Rockland County fraudster Sholam Weiss succeeded in getting 825 years knocked off his federal prison sentence when Donald Trump granted clemency on his last full day in office, but federal courts since then have found no reason to waive a nearly $300 million fine or reduce three years of supervised release.
“The commutation did not … relieve defendant’s supervised release, fine or forfeiture obligations,” U.S. District Judge Philip M. Halpern ruled on Oct. 17.
Weiss and others were convicted for looting more than $400 million from National Heritage Life Insurance Co. in the 1990s, in what was believed to be the largest insurance company failure ever caused by criminals.
Weiss was convicted on 78 counts of racketeering, wire fraud and money laundering.
He had rejected a plea bargain that would have put him behind bars for five years, and while a jury was deliberating he fled the country.
He was convicted in absentia and in 2020 he was sentenced to 845 years in prison, in what was believed to be the longest prison term ever imposed for a white collar crime.
He also was ordered to pay $123 million in restitution to the victims, pay a $123 million fine, and serve three year of supervised release after his prison term.
He was found living an extravagant lifestyle in Vienna, Austria, according to court records, and extradited in 2002.
Even before President Trump commuted the prison sentence on Jan. 19, 2021, Weiss was lobbying for compassionate release.
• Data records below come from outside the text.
(** [syscall::process::create]; [grow] tells whether the ready list is full. *)
Definition syscall_create (func : Z) (nm : string) (process_return : Z) (table : list Layout) (grow : option growth)
  (w : world) : outcome (Z * world) :=
  let? ((id, w), i) :=
    disable_interrupts_and_then (fun i =>
      let w := set_ist i w in
      let? (r, w) := spawn func nm process_return table w in
      match r with
      | RErr _ => panic "Could not create new process!"
      | ROk id => let? w := push_ready id grow w in Ok ((id, w), h_ist (w_heap w))
      end) (h_ist (w_heap w)) in
  Ok (id, set_ist i w).

(** [kill], on the kernel and the heap. *)
Definition kill_process (id : Z) (w : world) : outcome world :=
  let s := sch (w_kernel w) in
  let? p := expect (proclist_get id (task_table s)) "Cannot kill a non-existent process" in
  let p := set_pstack None (set_state Free p) in
  let w := set_kernel (mkKernel (set_table s (<[id := p]> (procs (task_table s)))) (cpu (w_kernel w))) w in
  let? w := match w_stacks w !! id with
            | Some a => let? w := release a STACK w in Ok (set_stacks (delete id (w_stacks w)) w)
            | None => Ok w
            end in
  let? k := resched (w_kernel w) in
  Ok (set_kernel k w).

(** What happens: a new process, a process that ends, a switch, the current
    process computing, and the rest of the kernel allocating and freeing. *)
Inductive kernel_op :=
  | Spawn (func : Z) (nm : string) (process_return : Z) (table : list Layout)
  | Kill (id : Z)
  | Resched
  | MakeReady (id : Z)
  | Compute (c : Context)
  | Allocate (layout : Layout)
  | Release (ptr : Z) (layout : Layout).

Definition act (a : kernel_op) (w : world) : outcome world :=
  match a with
  | Spawn func nm ret table => let? (_, w) := spawn func nm ret table w in Ok w
  | Kill id => kill_process id w
  | Resched => let? k := resched (w_kernel w) in Ok (set_kernel k w)
  | MakeReady id => Ok (set_kernel (ready id (w_kernel w)) w)
  | Compute c => Ok (set_kernel (mkKernel (sch (w_kernel w)) c) w)
  | Allocate layout => let? (_, w) := allocate layout w in Ok w
  | Release ptr layout =>
      if decide (releasable ptr layout w) then release ptr layout w else Ok w
  end.

Definition act_ok (a : kernel_op) : Prop :=
  match a with
  | Spawn _ _ _ table => Forall (fun l => 0 < l_size l) table
  | Allocate layout => 0 < l_size layout
  | _ => True
  end.

(** ** The invariant *)

Section Inv.
Context (heap_ok : Z -> Z -> list (Z * Layout) -> heap -> Prop) `{!InnerHeapOk heap_ok} (m0 m1 : Z).
Context (W0 : in_width 8 m0) (W1 : in_width 8 m1).

(** The heap's part: stacks are live blocks, a different one for each process. *)
Record heap_part (w : world) : Prop := {
  hp_client : client_inv heap_ok m0 m1 (w_live w, w_heap w);
  hp_live id a : w_stacks w !! id = Some a -> (a, STACK) ∈ w_live w;
  hp_inj id1 id2 a : w_stacks w !! id1 = Some a -> w_stacks w !! id2 = Some a -> id1 = id2 }.

(** The scheduler's part: a process with a stack vector that is not empty has its
    block. *)
Record sched_part (w : world) : Prop := {
  sp_inv : sched_inv (sch (w_kernel w));
  sp_stack id p x st : procs (task_table (sch (w_kernel w))) !! id = Some p -> stack p = Some (x :: st) ->
    is_Some (w_stacks w !! id);
  sp_proc id : is_Some (w_stacks w !! id) -> is_Some (procs (task_table (sch (w_kernel w))) !! id) }.

Definition world_ok (w : world) : Prop := heap_part w /\ sched_part w.

Lemma heap_call {T} (g : T) w :
  heap_part w -> exists i, disable_interrupts_and_then (fun i => Ok (g, i)) (h_ist (w_heap w)) = Ok (g, i) /\
    mask_law (i_log i) m0 m1 /\ sch (i_kernel i) = sch (w_kernel w) /\
    keeps_registers (cpu (w_kernel w)) (cpu (i_kernel i)).
Proof.
  intros [(_ & _ & _ & Hm) _ _]. cbn [fst snd] in Hm.
  destruct (pure_section g (h_ist (w_heap w)) m0 m1 Hm W0 W1) as (i & Hr & Hm' & _ & Hs & Hk). by exists i.
Qed.

Lemma allocate_ok layout w :
  0 < l_size layout -> heap_part w ->
  match allocate layout w with
  | Ok (p, w') => heap_part w' /\ (p, layout) ∈ w_live w' /\ w_live w ⊆ w_live w' /\
      w_stacks w' = w_stacks w /\ sch (w_kernel w') = sch (w_kernel w) /\ within HEAP_START HEAP_SIZE (p, layout) /\
      Forall (disjoint (p, layout)) (w_live w) /\ keeps_registers (cpu (w_kernel w)) (cpu (w_kernel w')) /\
      inner_alloc layout (h_inner (w_heap w)) = (Some p, h_inner (w_heap w'))
  | Err e => e = oom_error /\ fst (inner_alloc layout (h_inner (w_heap w))) = None
  end.
Proof.
  intros Hl Hw. unfold allocate, heap_alloc.
  destruct (heap_call (inner_alloc layout (h_inner (w_heap w))) w Hw) as (i & -> & Hm & Hs & Hreg). cbn [obind].
  destruct Hw as [(Hh & Hin & Hd & _) Hlv Hinj]. cbn [fst snd] in *.
  pose proof (inner_alloc_ok _ _ _ layout _ Hh Hl) as Ha.
  destruct (inner_alloc layout (h_inner (w_heap w))) as [[p|] h']; cbn [obind]; [|done].
  destruct Ha as (Hlo & Hhi & Hdis & Hh'). split; [split|].
  - split; [exact Hh'|]. cbn [fst snd w_live w_heap]. split; [by constructor|]. split; [by constructor|exact Hm].
  - intros id a Ha. right. by eapply Hlv.
  - exact Hinj.
  - split; [by left|]. split; [intros b Hb; by right|]. by split_and!.
Qed.

Lemma forget_spec b live :
  b ∈ live -> exists k, live !! k = Some b /\ forget b live = delete k live.
Proof.
  intros Hb. unfold forget. destruct (list_find_elem_of (eq b) live b Hb eq_refl) as [[k x] Hf].
  rewrite Hf. apply list_find_Some in Hf as (Hk & <- & _). by exists k.
Qed.

Lemma forget_elem b c live : c ∈ live -> c <> b -> c ∈ forget b live.
Proof.
  intros Hc Hne. unfold forget. destruct (list_find (eq b) live) as [[k x]|] eqn:Hf; [|done].
  apply list_find_Some in Hf as (Hk & <- & _). apply list_elem_of_lookup in Hc as [j Hj].
  rewrite delete_take_drop. apply elem_of_app.
  destruct (decide (j < k)%nat).
  - left. apply list_elem_of_lookup. exists j. by rewrite lookup_take_lt.
  - right. apply list_elem_of_lookup. exists (j - S k)%nat. rewrite lookup_drop.
    replace (S k + (j - S k))%nat with j; [done|]. destruct (decide (j = k)); [subst; congruence|lia].
Qed.

(** Releasing a block that is no process's stack. *)
Lemma release_ok ptr layout w :
  heap_part w -> (ptr, layout) ∈ w_live w ->
  (forall id a, w_stacks w !! id = Some a -> (a, STACK) <> (ptr, layout)) ->
  exists w', release ptr layout w = Ok w' /\ heap_part w' /\ w_stacks w' = w_stacks w /\
    sch (w_kernel w') = sch (w_kernel w) /\ keeps_registers (cpu (w_kernel w)) (cpu (w_kernel w')) /\
    (forall b, b ∈ w_live w -> b <> (ptr, layout) -> b ∈ w_live w').
Proof.
  intros Hw Hb Hno. unfold release, heap_dealloc.
  destruct (heap_call (inner_dealloc ptr layout (h_inner (w_heap w))) w Hw) as (i & -> & Hm & Hs & Hreg). cbn [obind].
  destruct Hw as [(Hh & Hin & Hd & _) Hlv Hinj]. cbn [fst snd] in *.
  destruct (forget_spec _ _ Hb) as (k & Hk & Hf). eexists. split; [reflexivity|]. split; [split|].
  - unfold client_inv. cbn [fst snd w_live w_heap h_inner h_ist]. rewrite Hf.
    split; [by apply inner_dealloc_ok|]. split; [by apply Forall_delete|]. split; [by apply ordpairs_delete|exact Hm].
  - intros id a Ha. cbn [w_live w_stacks] in *. apply forget_elem; [by eapply Hlv|by eapply Hno].
  - exact Hinj.
  - split; [done|]. split; [done|]. split; [done|]. intros b Hb' Hne. by apply forget_elem.
Qed.

Lemma heap_part_kernel k w : heap_part w -> heap_part (set_kernel k w).
Proof. intros [Hc Hl Hi]. by split. Qed.

Lemma sched_part_ext w w' :
  sched_part w -> sch (w_kernel w') = sch (w_kernel w) -> w_stacks w' = w_stacks w -> sched_part w'.
Proof. intros [Hi Hs Hp] Hk Hst. split; rewrite ?Hk, ?Hst; done. Qed.

(** *** Between the steps of an operation

    [w1] comes from [w] by allocations and releases; the blocks [bs] are live. *)
Record mid (w w1 : world) (bs : list (Z * Layout)) : Prop := {
  mid_heap : heap_part w1;
  mid_stacks : w_stacks w1 = w_stacks w;
  mid_sch : sch (w_kernel w1) = sch (w_kernel w);
  mid_regs : keeps_registers (cpu (w_kernel w)) (cpu (w_kernel w1));
  mid_live b : b ∈ bs -> b ∈ w_live w1 }.

Lemma mid_start w : heap_part w -> mid w w [].
Proof. intros Hw. split; [done..|apply keeps_registers_refl|]. by intros b []%elem_of_nil. Qed.

Lemma mid_allocate l w w1 bs :
  0 < l_size l -> mid w w1 bs ->
  match allocate l w1 with
  | Ok (p, w2) => mid w w2 ((p, l) :: bs) /\ within HEAP_START HEAP_SIZE (p, l) /\ Forall (disjoint (p, l)) (w_live w1) /\
      inner_alloc l (h_inner (w_heap w1)) = (Some p, h_inner (w_heap w2))
  | Err e => e = oom_error /\ fst (inner_alloc l (h_inner (w_heap w1))) = None
  end.
Proof.
  intros Hl [Hh Hs Hk Hg Hb]. pose proof (allocate_ok l w1 Hl Hh) as Ha.
  destruct (allocate l w1) as [[p w2]|e]; [|done]. destruct Ha as (H1 & H2 & H3 & H4 & H5 & H6 & H7 & H8 & H9).
  split; [|done]. split; [done|congruence|congruence|by eapply keeps_registers_trans|].
  intros b [->|Hin]%elem_of_cons; [done|]. by apply H3, Hb.
Qed.

Lemma mid_allocates ls w w1 bs :
  Forall (fun l => 0 < l_size l) ls -> mid w w1 bs ->
  match ofold (fun l w => let? (_, w) := allocate l w in Ok w) ls w1 with
  | Ok w2 => mid w w2 bs /\ heap_takes ls (h_inner (w_heap w1)) = Some (h_inner (w_heap w2))
  | Err e => e = oom_error /\ heap_takes ls (h_inner (w_heap w1)) = None
  end.
Proof.
  intros Hls. revert w1. induction Hls as [|l ls Hl Hls IH]; intros w1 Hm; [done|]. cbn [ofold heap_takes].
  pose proof (mid_allocate l w w1 bs Hl Hm) as Ha. destruct (allocate l w1) as [[p w2]|e]; cbn [obind].
  - destruct Ha as ([H1 H2 H3 H4 H5] & _ & _ & ->). apply IH. split; [done..|]. intros b Hb. apply H5. by right.
  - destruct Ha as [-> Hno]. split; [done|]. destruct (inner_alloc l (h_inner (w_heap w1))) as [[p|] h]; done.
Qed.

Lemma mid_release ptr l w w1 bs bs' :
  mid w w1 bs -> (ptr, l) ∈ bs -> (forall id a, w_stacks w !! id = Some a -> (a, STACK) <> (ptr, l)) ->
  (forall b, b ∈ bs' -> b ∈ bs /\ b <> (ptr, l)) ->
  exists w2, release ptr l w1 = Ok w2 /\ mid w w2 bs'.
Proof.
  intros [Hh Hs Hk Hg Hb] Hin Hno Hsub. rewrite <-Hs in Hno.
  destruct (release_ok ptr l w1 Hh (Hb _ Hin) Hno) as (w2 & Hr & H1 & H2 & H3 & H4 & H5).
  exists w2. split; [done|]. split; [done|congruence|congruence|by eapply keeps_registers_trans|].
  intros b Hb'. destruct (Hsub b Hb') as [Hb1 Hb2]. by apply H5; [apply Hb|].
Qed.

Lemma fresh_not_stack w p :
  heap_part w -> Forall (disjoint (p, STACK)) (w_live w) -> forall id a, w_stacks w !! id = Some a -> a <> p.
Proof.
  intros Hw Hd id a Ha ->. apply (hp_live _ Hw) in Ha. rewrite Forall_forall in Hd.
  specialize (Hd _ Ha). unfold disjoint in Hd. simpl in Hd. unfold INITIAL_STACK in Hd. lia.
Qed.

Lemma create_outcome func nm stack_ptr ret self k :
  sched_inv (sch k) -> 0 <= stack_ptr -> stack_ptr + 8192 < 2 ^ 64 ->
  exists r k', create func nm stack_ptr ret self k = Ok (r, k').
Proof.
  intros [Ht _ _] B0 B1. rewrite create_eq by done.
  destruct (proclist_add_spec _ Ht) as (id & _ & _ & _ & ->).
  destruct (MAX_PROCS <=? id); cbn [obind expect procs]; [by eexists _, _|].
  rewrite lookup_insert_eq. cbn [obind expect]. by eexists _, _.
Qed.

(** No id is left: [add] looks from [next] on. *)
Definition no_id_left (l : ProcessList) : Prop :=
  forall j, search_start l <= j < MAX_PROCS -> is_Some (procs l !! j).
Having served 19 years, his attorneys had argued, he had been a good prisoner, his wife needed his help at home, he was in poor health, and under current sentencing guidelines he could have been sentenced to as few as 37 months.
But federal Judge Carlos E. Mendoza in Orlando, where the original trial was held and where many of the insurance scam victims lived, denied Weiss’ request in July 2020.
“His penchant towards dishonesty and fraudulent behavior could cause harm to the community,” the judge ruled.
In 2021, jurisdiction was transferred to federal court in White Plains, and Weiss asked the court to cut his 3-year term of supervised release and reduce the fine.
He claimed that his role in the insurance fraud was limited to money laundering, not stealing, and that his offenses were not as serious as the government claims.
He was active in his local synagogue and fully integrated into his community, his lawyers argued. He was living only on Social Security payments and the “good graces of his extended family.”
The $123 million criminal fine had grown to nearly $300 million with interest and penalties and was constitutionally excessive, according to his lawyers, and he had satisfied the $125 million in restitution.
“Although his children are not responsible for the fine,” attorney Leo Fox stated in a May 31 letter to assistant prosecutor Mellissa Childs, if the fine was reduced to an affordable and humane amount they would be willing to pay it “so that their father may live his remaining years in peace.”
Assistant prosecutor Stephanie Simon argued that more than $125 million in losses were attributed to Weiss, he was “one of the primary orchestrators,” he defrauded vulnerable people and then hid the money and concealed the fraud, and he has not accepted responsibility for his actions.
He has paid less than $3,000 of the original $123 million fine, and contrary to Weiss’ assertion that he satisfied the $125 million restitution, the prosecutor said, it was the government that recovered the money from other sources.
On Aug. 9, Judge Halpern denied the motion for early release from supervision. On Oct. 17, he ruled that the White Plains court has no jurisdiction over the fine and that Weiss will have to petition federal court in Orlando for that relief.